Other People – Uggghhh, the younger the child, in my experience, the stronger the judgement. Some people appear to have ‘little people’ lodged in their list of expertise. Why? Because babies are hard, toddlers are challenging and I think most people who get through it give themselves a pat on the back, and very often a know-it-all attitude proceeds. I am trying to think of some good advice about how to cope with ‘other people’, but I can’t really think of much except, ignore them, you know your child better than anyone, its a tough one I know, but you can do it. When playing with your child in a public place, just focus on them, focus on their smile, and the fun they are having, does that other mother from the other side of the playground really have to influence your happiness, no she doesn’t. Hold your head up high, your kid is perfect and so are you
Therapy stress – are you doing enough, are you ever doing enough, are you feeling guilty because you haven’t done enough. Are professionals judging you if you feel enough hasn’t been done? You know what, do what you can. You may only have a few speech therapy lessons, you might have occupational therapy, behavioural therapy, play therapy, you might be inundated. You know what, just fit it what you can. You may be too tired, your kid might not feel like it, there could be a host of reasons, and that’s ok, life goes on, a few missed sessions isn’t going to do much harm, and a good therapist should understand sometimes life has other priorities. Obviously don’t be a lazy git and do nothing, It needs done, but so does play, hugs, McDonalds, and everything else kids love. Fit activities into your daily life, you can do it, have faith.

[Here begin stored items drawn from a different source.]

(* ===== verification/Inode.v ===== *)
(** Inodes (kernel/fs/inode.h, kernel/fs/inode.c): the inode cache, the inode map
    and the index of the data blocks of a file, on any implementation of
    [BlockIO]. *)
From S2P Require Import Prelude Bytes Machine BlockIO Fs.

(** [enum ftype] and [struct dinode] of kernel/fs/fs.h.  [type] is read from the
    disk and can hold any value. *)
Definition UNUSE : Z := 0.
Definition REGULAR : Z := 1.
Definition DIRECTORY : Z := 2.
Definition CHAR : Z := 3.
Record dinode := MkDi {
  di_type : Z;
  di_dev : Z;
  di_nlink : Z;
  di_fsize : Z;
  di_iblock : list Z;
}.
Definition NIBLOCK : nat := NDIRECT + NINDIRECT.
#[global] Arguments NIBLOCK : simpl never.
(** [sizeof(struct dinode)]: four words and the index. *)
Definition SZDINODE : nat := 4 * (4 + NIBLOCK).
Definition DINODE_CNT_PER_BLOCK : Z := Z.of_nat (BSIZE / SZDINODE).
Definition IDX_CNT : nat := BSIZE / 4.
#[global] Arguments SZDINODE : simpl never.
#[global] Arguments DINODE_CNT_PER_BLOCK : simpl never.
#[global] Arguments IDX_CNT : simpl never.

(** The layout of [struct dinode] in memory and on disk. *)
Definition dinode_words (di : dinode) : list Z :=
  [di_type di; di_dev di; di_nlink di; di_fsize di] ++ di_iblock di.
Definition dinode_encode (di : dinode) : list Z := mjoin (le_split 4 <$> dinode_words di).
Definition dinode_decode (d : list Z) : dinode :=
  MkDi (get_at 4 0 d) (get_at 4 4 d) (get_at 4 8 d) (get_at 4 12 d)
    ((λ i, get_at 4 (16 + 4 * i) d) <$> seq 0 NIBLOCK).
Definition set_type (v : Z) (di : dinode) : dinode :=
  MkDi v (di_dev di) (di_nlink di) (di_fsize di) (di_iblock di).
Definition set_dev (v : Z) (di : dinode) : dinode :=
  MkDi (di_type di) v (di_nlink di) (di_fsize di) (di_iblock di).
Definition set_nlink (v : Z) (di : dinode) : dinode :=
  MkDi (di_type di) (di_dev di) v (di_fsize di) (di_iblock di).
Definition set_fsize (v : Z) (di : dinode) : dinode :=
  MkDi (di_type di) (di_dev di) (di_nlink di) v (di_iblock di).
Definition set_iblock (v : list Z) (di : dinode) : dinode :=
  MkDi (di_type di) (di_dev di) (di_nlink di) (di_fsize di) v.

(** [struct inode]: the spinlock of inode [i] is [L_inode i]; the superblocks do
    not change after [fsinit], so a pointer to one stands for its value. *)
Record inode := MkInode {
  i_slep : sleeplock;
  i_di : dinode;
  i_sb : option superblock;
  i_inum : Z;
  i_refc : Z;
}.
Definition set_slep (v : sleeplock) (x : inode) : inode :=
  MkInode v (i_di x) (i_sb x) (i_inum x) (i_refc x).
Definition set_di (f : dinode → dinode) (x : inode) : inode :=
  MkInode (i_slep x) (f (i_di x)) (i_sb x) (i_inum x) (i_refc x).
Definition set_irefc (v : Z) (x : inode) : inode :=
  MkInode (i_slep x) (i_di x) (i_sb x) (i_inum x) v.
Definition claim_inode (sb : superblock) (inum : Z) (x : inode) : inode :=
  MkInode (i_slep x) (i_di x) (Some sb) inum 1.
#[export] Instance superblock_eq_dec : EqDecision superblock.
Proof. solve_decision. Defined.

(** The statically zeroed [icache] that [init_icache] names the locks of. *)
Definition di0 : dinode := MkDi 0 0 0 0 (replicate NIBLOCK 0).
Definition inode0 : inode := MkInode sleep0 di0 None 0 0.
Definition init_icache : list inode := replicate NINODE inode0.

(** [iblock_cnt] of kernel/fs/inode.h: [u32] arithmetic, converted to [int]. *)
Definition iblock_cnt (di : dinode) : Z :=
  i32 (u32 (di_fsize di / Z.of_nat BSIZE -
            (if di_fsize di mod Z.of_nat BSIZE =? 0 then 0 else 1))).

Definition blockno_of_inode (sb : superblock) (inum : Z) : Z :=
  u32 (sb_inodes sb + inum / DINODE_CNT_PER_BLOCK).
Definition offset_of_inode (inum : Z) : Z := inum mod DINODE_CNT_PER_BLOCK.
Definition imap_blockno_of_inode (sb : superblock) (inum : Z) : Z :=
  u32 (sb_imap sb + inum / BIT_CNT_PER_BLOCK).
Definition imap_offset_of_inode (inum : Z) : Z := inum mod BIT_CNT_PER_BLOCK.

(** The loop of [idx_remove] that moves the entries of an index block down, from
    entry [k] with [n] left: the entry where it stops, and the block. *)
Fixpoint shift_idx (n k : nat) (d : list Z) : nat * list Z :=
  match n with
  | O => (k, d)
  | S n => if get_at 4 (4 * k) d =? 0 then (k, d)
           else shift_idx n (S k) (put_at 4 (4 * k) (get_at 4 (4 * (k + 1)) d) d)
  end.
(** [for (int j = j0; j < lim; ++j) iblock[j] = iblock[j + 1]], [n] steps left. *)
Fixpoint shift_iblock (n j : nat) (l : list Z) : option (list Z) :=
  match n with
  | O => Some l
  | S n => x ← l !! S j; shift_iblock n (S j) (<[j := x]> l)
  end.

Section inode.
Context {S : Type} {IO : BlockIO S}.

(** The block layer and the [inodes] of [icache]. *)
Definition ist : Type := S * list inode.
Implicit Types x : ist.

Definition lift {A} (m : M S A) : M ist A := zoom fst (λ s x, (s, x.2)) m.
Definition onmach {A} (m : M mach A) : M ist A := lift (zoom bmach bset_mach m).
Definition inode_at (i : nat) : M ist inode := deref (λ x, x.2 !! i).
Definition mod_inode (i : nat) (f : inode → inode) : M ist unit :=
  let! _ := inode_at i in modify (λ x, (x.1, alter f i x.2)).
Definition sb_of (i : nat) : M ist superblock :=
  let! a := inode_at i in deref (λ _, i_sb a).
Definition iblock_at (i : nat) (j : nat) : M ist Z :=
  let! a := inode_at i in deref (λ _, di_iblock (i_di a) !! j).
(** A store to [in->di.iblock[j]]. *)
Definition set_iblock_at (i j : nat) (v : Z) : M ist unit :=
  let! _ := iblock_at i j in mod_inode i (set_di (λ di, set_iblock (<[j := v]> (di_iblock di)) di)).
Definition data_of (b : nat) : M ist (list Z) := lift (gets (λ s, bdata s b)).

Definition sl_get (i : nat) (l : list inode) : option sleeplock := i_slep <$> l !! i.
Definition sl_put (i : nat) (v : sleeplock) (l : list inode) : list inode := alter (set_slep v) i l.
Definition on_slep {A} (m : M (mach * list inode) A) : M ist A :=
  zoom (λ x, (bmach x.1, x.2)) (λ p x, (bset_mach p.1 x.1, p.2)) m.
Definition sleep_get_inode (i : nat) : M ist unit :=
  on_slep (sleep_get (sl_get i) (sl_put i) (ChInodeLock i)).
Definition sleep_put_inode (i : nat) : M ist unit :=
  on_slep (sleep_put (sl_get i) (sl_put i) (ChInodeLock i)).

Life might not be how you planned it, it might be hard seeing your kid struggling, professionals might have tried to give you some insight into the future. Sometimes you might feel low, its all ok. Don’t be a hero though, if you see signs of depression, get anti depressants, thats ok too. The biggest bit of advice I would ever give parents is never, ever, ever, let anyone put limitations on your child. No one can predict the future,
If your kid gets a diagnosis, see it as an opportunity rather than a negative thing. If they are autistic connect with some autistic adults, down syndrome, that community, any other diagnosis, that one. Social media is great for this, and in my experience the most experienced people who can help you understand your kid, are the ones who share their diagnosis.
Remember we only live once, and your kids are only young for a short while, sometimes the things you worry about cannot be answered yet, so don’t focus on them. Instead focus on your wonderful little bundle of love who will teach you so much about life, so in exchange put the worrying to the side, and join in the fun and games. That’s the reason you had your kid in the first place.